*Data in this exercise:*
=-=-=
(** [workload] is what [run_counter_workload] returns. *)
Definition profile_main (workload : result string unit) : M unit ProfileCall string unit :=
  let pyroscope_url := default DEFAULT_PYROSCOPE_URL (env "PYROSCOPE_URL") in
  let application_name := default DEFAULT_APPLICATION_NAME (env "PYROSCOPE_APPLICATION_NAME") in
  emit [ProfilePrintln ("Exporting profiles -> " +:+ pyroscope_url);
        ProfilePrintln ("Application        -> " +:+ application_name);
        ProfilePrintln "View in Grafana    -> http://localhost:3000 -> Explore -> Pyroscope";
        ProfilePrintln ("Running workload for " +:+ pretty profile_seconds +:+ "s...")] ;;
  agent ← lift (build pyroscope_url application_name 100 "pyroscope-rs" sdk_ver
                  [("example", "profile"); ("library", "qortoo")]);
  agent ← lift (start agent);
  emit [RunWorkload profile_seconds] ;; lift workload ;;
  agent ← lift (stop agent);
  emit [AgentShutdown agent] ;;
  emit [ProfilePrintln "Profile export finished."].

(** The agent is stopped and shut down only after a workload that succeeds. *)
Lemma profile_main_shuts_down workload agent : AgentShutdown agent ∈ calls (profile_main workload tt) ->
  workload = Ok tt /\ exists a1 a2, start a1 = Ok a2 /\ stop a2 = Ok agent.
Proof.
  unfold profile_main, emit, lift, mbind, M_bind. cbn.
  destruct (build _ _ _ _ _ _) as [a1|e|why|]; cbn; [|set_solver..].
  destruct (start a1) as [a2|e|why|] eqn:Hs; cbn; [|set_solver..].
  destruct workload as [[]|e|why|]; cbn; [|set_solver..].
  destruct (stop a2) as [a3|e|why|] eqn:Ht; cbn; [|set_solver..].
  intros Hin. split; [done|]. exists a1, a2. split; [done|]. rewrite Ht. f_equal.
  set_solver.
Qed.
End profile.
(** ** Properties of a run *)

Section RunProperties.
Context `{Runtime}.
Implicit Types (fs : gmap string file) (w : world) (path : string).

(** An exception of the first three stages leaves every file as it was. *)
Lemma clean_body_no_write fs path e :
  read_bytes fs path = Raise e ∨
  (∃ bytes, read_bytes fs path = Ok bytes ∧ json_load bytes = Raise e) ∨
  (∃ bytes notebook, read_bytes fs path = Ok bytes ∧ json_load bytes = Ok notebook ∧
                     transform notebook = Raise e) →
  clean_body path fs = (fs, Raise e).
Proof.
  unfold clean_body.
  intros [Hr|[(bytes & Hr & Hl)|(bytes & nb & Hr & Hl & Ht)]]; rewrite Hr; [done|..];
    rewrite Hl; [done|]; by rewrite Ht.
Qed.

(** A cell without [cell_type] makes the transform raise, whatever the
    other cells are. *)
Lemma clean_cells_untyped (cells : list json) (d : dict) :
  JObj d ∈ cells → dict_get d "cell_type" = None →
  ∃ e, clean_cells cells = Raise e.
Proof.
  intros Hin Hd. induction cells as [|c cells IH]; [by apply elem_of_nil in Hin|].
  simpl. apply elem_of_cons in Hin as [<-|Hin].
  - rewrite clean_cell_dict, Hd. by eexists.
  - destruct (clean_cell c); simpl; [|by eexists].
    destruct (IH Hin) as [e ->]. by eexists.
Qed.



(** C10 (no write after a failed load or transform).  When opening,
    reading, parsing or transforming the file at [path] raises, the call
    prints its error line, returns [False] and leaves every file as it
    was.  A document one of whose cells is a dict without [cell_type] is
    such a case, whatever its other cells are. *)
Theorem failure_before_write_keeps_file path w e :
  read_bytes (files w) path = Raise e ∨
  (∃ bytes, read_bytes (files w) path = Ok bytes ∧ json_load bytes = Raise e) ∨
  (∃ bytes notebook,
     read_bytes (files w) path = Ok bytes ∧ json_load bytes = Ok notebook ∧
     transform notebook = Raise e) →
  clean_notebook path w
    = (print ("Error processing " +:+ path +:+ ": " +:+ exn_str e) w, false) ∧
  files (clean_notebook path w).1 = files w ∧
  ∀ (dn : dict) (cells : list json) (d : dict),
    dict_get dn "cells" = Some (JList cells) →
    JObj d ∈ cells → dict_get d "cell_type" = None →
    ∃ e', transform (JObj dn) = Raise e'.
Proof.
  intros Hfail%clean_body_no_write.
  rewrite clean_notebook_unfold, Hfail. simpl. split; [done|]. split; [done|].
  intros dn cells d Hcells Hin Hd. unfold transform. simpl. rewrite Hcells. simpl.
  destruct (clean_cells_untyped cells d Hin Hd) as [e' ->]. by eexists.
Qed.


End RunProperties.
Lemma step_coherent s ev s' : coherent s → step s ev = Some s' → coherent s'.
Proof.
  intros (Hidle & Hq & Hc) Hs.
  assert (phase s = AwaitLoaded → ∀ i, activations s !! i = None) as Hnone.
  { intros Hl i. destruct (Hidle Hl) as [-> _]. done. }
  split; [|split].
  - intros Hp.
    rewrite (step_unsubscribes _ _ _ Hs).
    cut (activations s' = [] ∧ unsubscribes s = [] ∧ effects s' = []
         ∧ established [ev] = []).
    { intros (-> & -> & -> & ->). done. }
    unfold established.
    step_inv Hs; simpl in *;
      try (by repeat case_match); try (by apply Hidle);
      try (unfold teardown in Hp; by case_match);
      try (destruct (phase s) eqn:E; repeat case_match; try done;
           by rewrite Hnone in * ).
    + destruct (Hidle Hp) as (? & ? & ?). done.
    + destruct (pushHandler_frame i i0 payload s) as (Hp' & _).
      rewrite Hp' in Hp. by rewrite Hnone in *.
  - intros Hu. rewrite (step_invoked _ _ _ Hs Hu).
    apply Hq. by eapply step_unsettled.
  - intros Ha.
    assert (phase s = AwaitLoaded ∨ phase s ≠ AwaitLoaded) as [Hl|Hl]
      by (destruct (phase s); auto).
    + destruct (Hidle Hl) as (Ha0 & _ & He0).
      step_inv Hs; simpl in *; try congruence.
      * by rewrite He0, app_nil_l, calls_subscribe_calls.
      * by rewrite Ha0 in *.
      * by rewrite Ha0 in *.
      * by rewrite Ha0 in *.
    + destruct (step_calls _ _ _ Hl Hs) as [_ ->]. apply Hc.
      intros Ha0. step_inv Hs; simpl in *; try done;
        try (by rewrite Ha0 in * ).
      unfold teardown in Ha. by case_match.
Qed.

Lemma init_coherent c0 : coherent (init c0).
Proof. by split. Qed.
Definition init (cfg : _SAGA) (s : VarianceReductionTracker.Strategy)
    (x0 : vec) : t :=
  mk cfg x0
     (GradientMemory.init (n_samples model) (n_features model))
     (RandomSampler.new omega (n_rand_type cfg) (n_samples model))
     (VarianceReductionTracker.new s x0)
     0.

(** The corrected direction for sample [i] with fresh gradient
    [g_i]. *)
Definition direction (g_i : vec) (i : nat) (m : GradientMemory.t)
  : vec :=
  add (sub g_i (GradientMemory.get i m)) (GradientMemory.average m).

(** One step, in the order of the per-step algorithm. *)
Definition step (e : t) : t :=
  let (i, smp) := RandomSampler.next_index omega (sampler e) in
  let eta := n_step (cfg e) in
  let g_i := grad_i model (x e) i in
  let d := direction g_i i (memory e) in
  let x_unprox := sub (x e) (scale eta d) in
  let x_new := call prox x_unprox eta in
  let mem := GradientMemory.update i g_i (memory e) in
  let tr := VarianceReductionTracker.on_step x_new (tracker e) in
  mk (cfg e) x_new mem smp tr (S (steps e)).

End WithCollaborators.

End SAGAEngine.

(** ** Vocabulary of the statements *)

Module Claims.
Import Py Native.
Local Open Scope string_scope.

(** The allowed values of [variance_reduction]. *)
Definition allowed : list string := ["last"; "avg"; "rand"].

(** The message of the error for a value outside the allowed set. *)
Definition rejection_message (val : string) : string :=
  "variance_reduction should be one of " ++ dquote ++ "last, avg, rand"
    ++ dquote ++ ", got " ++ dquote ++ val ++ dquote ++ ".".

(** The message of the error for a model of the wrong kind. *)
Definition incompatible_message : string :=
  "SAGA accepts only childs of `ModelGeneralizedLinear`".
(** C1, as the code has it.  In [server.js] a markdown write is issued
    exactly when the inference call returned, and the markdown object is
    written exactly when, moreover, the store accepted that write, which
    is exactly when the request succeeded; the image write is issued
    exactly when validation passed, and the image object is written
    exactly when the store accepted it, whatever happens to the inference
    call afterwards; when the inference call throws, no markdown write is
    issued and the answer is one failure envelope. *)
Theorem writes_follow_the_pipeline w env req st :
  issued is_markdown (events (post_api_ocr w env req) st)
    = inference_succeeded (events (post_api_ocr w env req) st)
  /\ written is_markdown (events (post_api_ocr w env req) st)
    = inference_succeeded (events (post_api_ocr w env req) st)
        && negb (rejected is_markdown (events (post_api_ocr w env req) st))
  /\ written is_markdown (events (post_api_ocr w env req) st)
    = succeeded (events (post_api_ocr w env req) st)
  /\ issued is_image (events (post_api_ocr w env req) st) = valid env req
  /\ written is_image (events (post_api_ocr w env req) st)
    = valid env req
        && negb (rejected is_image (events (post_api_ocr w env req) st))
  /\ (inference_threw (events (post_api_ocr w env req) st) = true ->
      issued is_markdown (events (post_api_ocr w env req) st) = false
      /\ written is_markdown (events (post_api_ocr w env req) st) = false
      /\ failure_response (events (post_api_ocr w env req) st)).
Proof.
  server_cases w env req st.
  - rewrite valid_no_file by assumption. repeat split; try discriminate.
  - rewrite valid_no_credential by assumption. repeat split; try discriminate.
  - rewrite valid_no_bucket by assumption. repeat split; try discriminate.
  - rewrite Hv. repeat split; try discriminate.
  - rewrite Hv. repeat split; try reflexivity.
    unfold failure_response, failed, respond. simpl. eauto.
  - rewrite Hv. repeat split; try reflexivity; discriminate.
  - rewrite Hv. repeat split; try reflexivity; discriminate.
Qed.

(** C1, as stated, fails: when the store rejects the markdown write, the
    inference call has succeeded and yet no markdown object is written. *)
Lemma written_iff_inference_counterexample :
  ~ (written is_markdown Scenario.rejected_run = true
     <-> inference_succeeded Scenario.rejected_run = true).
Proof.
  assert (H : written is_markdown Scenario.rejected_run = false
              /\ inference_succeeded Scenario.rejected_run = true)
    by (vm_compute; split; reflexivity).
  destruct H as [H1 H2]. rewrite H1, H2. intros [_ H]. discriminate (H eq_refl).
Qed.

(** ** Storage keys *)

Section Extension.

Lemma no_dot_app a b : Js.no_dot (a +:+ b) = Js.no_dot a && Js.no_dot b.
Proof.
  induction a as [|c a IH]; simpl; [reflexivity|].
  rewrite IH. apply andb_assoc.
Qed.

Lemma split_last_dot_none s : split_last_dot s = None <-> Js.no_dot s = true.
Proof.
  induction s as [|c s IH]; simpl; [tauto|].
  destruct (split_last_dot s) as [[stem ext]|].
  - split; [discriminate|]. intros H. apply andb_true_iff in H as [_ H].
    apply IH in H. discriminate.
  - destruct IH as [IH _]. rewrite (IH eq_refl), andb_true_r.
    destruct (Ascii.eqb c "."); simpl; split; congruence.
Qed.

Lemma replace_ext_step c s :
  Js.replace_ext (String c s)
    = if Js.ext_match_here (String c s) then ".md"
      else String c (Js.replace_ext s).
Proof. reflexivity. Qed.

Lemma ext_match_here_step c s :
  Js.ext_match_here (String c s)
    = match s with
      | EmptyString => false
      | String _ _ => Ascii.eqb c "." && Js.no_dot s
      end.
Proof. destruct s; reflexivity. Qed.

(** The pattern of the code replaces exactly the final extension. *)
Lemma replace_ext_with_md_extension s : Js.replace_ext s = with_md_extension s.
Proof.
  unfold with_md_extension.
  induction s as [|c s IH]; [reflexivity|].
  rewrite replace_ext_step, ext_match_here_step, IH.
  cbn [split_last_dot].
  destruct (split_last_dot s) as [[stem ext]|] eqn:E.
  - assert (Hs : Js.no_dot s = false).
    { destruct (Js.no_dot s) eqn:N; [|reflexivity].
      apply split_last_dot_none in N. congruence. }
    rewrite Hs, andb_false_r. destruct s, ext; reflexivity.
  - assert (Hs : Js.no_dot s = true) by (apply split_last_dot_none; exact E).
    rewrite Hs, andb_true_r.
    destruct (Ascii.eqb c "."), s; reflexivity.
Qed.
(** A run that gets past the Loader: the events of the Loader, the creation
    of the output directory, the Summary Reporter and, when that one runs to
    its end, the Plot Renderer and, when that one runs to its end too, the
    closing line. *)
Lemma main_after_load (w : World cell) (df : DataFrame cell) :
  import_error w = None ->
  ending (loader w) = Normal df ->
  main pd w =
    ((SnsSet "whitegrid" :: trace (loader w)
        ++ Mkdir (out_dir w) :: trace (summary_reporter pd df)
        ++ match ending (summary_reporter pd df) with
           | Normal _ =>
               trace (plot_renderer pd (out_dir w) df)
                 ++ match ending (plot_renderer pd (out_dir w) df) with
                    | Normal _ => [Stdout (final_line w)]
                    | _ => []
                    end
           | _ => []
           end)%list,
     match ending (summary_reporter pd df) with
     | Normal _ =>
         match ending (plot_renderer pd (out_dir w) df) with
         | Normal _ => Normal tt
         | Returned => Returned
         | Raised e => Raised e
         end
     | Returned => Returned
     | Raised e => Raised e
     end).
Proof.
  intros Himp Hload; unfold main.
  rewrite (dependency_guard_passes _ Himp).
  rewrite bind_normal with (a := tt) by reflexivity.
  rewrite bind_normal with (a := tt) by reflexivity.
  rewrite (bind_normal _ _ Hload).
  rewrite bind_normal with (a := tt) by reflexivity.
  destruct (summary_reporter pd df) as [ts [[]| |e]] eqn:Es; simpl.
  - destruct (plot_renderer pd (out_dir w) df) as [tp [[]| |e]]; simpl;
      rewrite ?app_nil_r; reflexivity.
  - now rewrite app_nil_r.
  - now rewrite app_nil_r.
Qed.

(** What follows the creation of the directory is printing and plotting. *)
Lemma run_tail_is_rendering (w : World cell) (df : DataFrame cell) :
  Forall is_rendering
    (trace (summary_reporter pd df)
       ++ match ending (summary_reporter pd df) with
          | Normal _ =>
              trace (plot_renderer pd (out_dir w) df)
                ++ match ending (plot_renderer pd (out_dir w) df) with
                   | Normal _ => [Stdout (final_line w)]
                   | _ => []
                   end
          | _ => []
          end).
Proof.
  apply Forall_app; split.
  - apply is_print_is_rendering, summary_reporter_only_prints.
  - destruct (ending (summary_reporter pd df)); try constructor.
    apply Forall_app; split; [apply plot_renderer_only_renders|].
    destruct (ending (plot_renderer pd (out_dir w) df)); repeat constructor.
Qed.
=-=-=
*What you have to do:* Only the lines above from the one with "let g_i := grad_i model (x e) i in" up to and including the one with "Local Open Scope string_scope." should be repeated, exactly as written.

*Answer:*
  let g_i := grad_i model (x e) i in
  let d := direction g_i i (memory e) in
  let x_unprox := sub (x e) (scale eta d) in
  let x_new := call prox x_unprox eta in
  let mem := GradientMemory.update i g_i (memory e) in
  let tr := VarianceReductionTracker.on_step x_new (tracker e) in
  mk (cfg e) x_new mem smp tr (S (steps e)).

End WithCollaborators.

End SAGAEngine.

(** ** Vocabulary of the statements *)

Module Claims.
Import Py Native.
Local Open Scope string_scope.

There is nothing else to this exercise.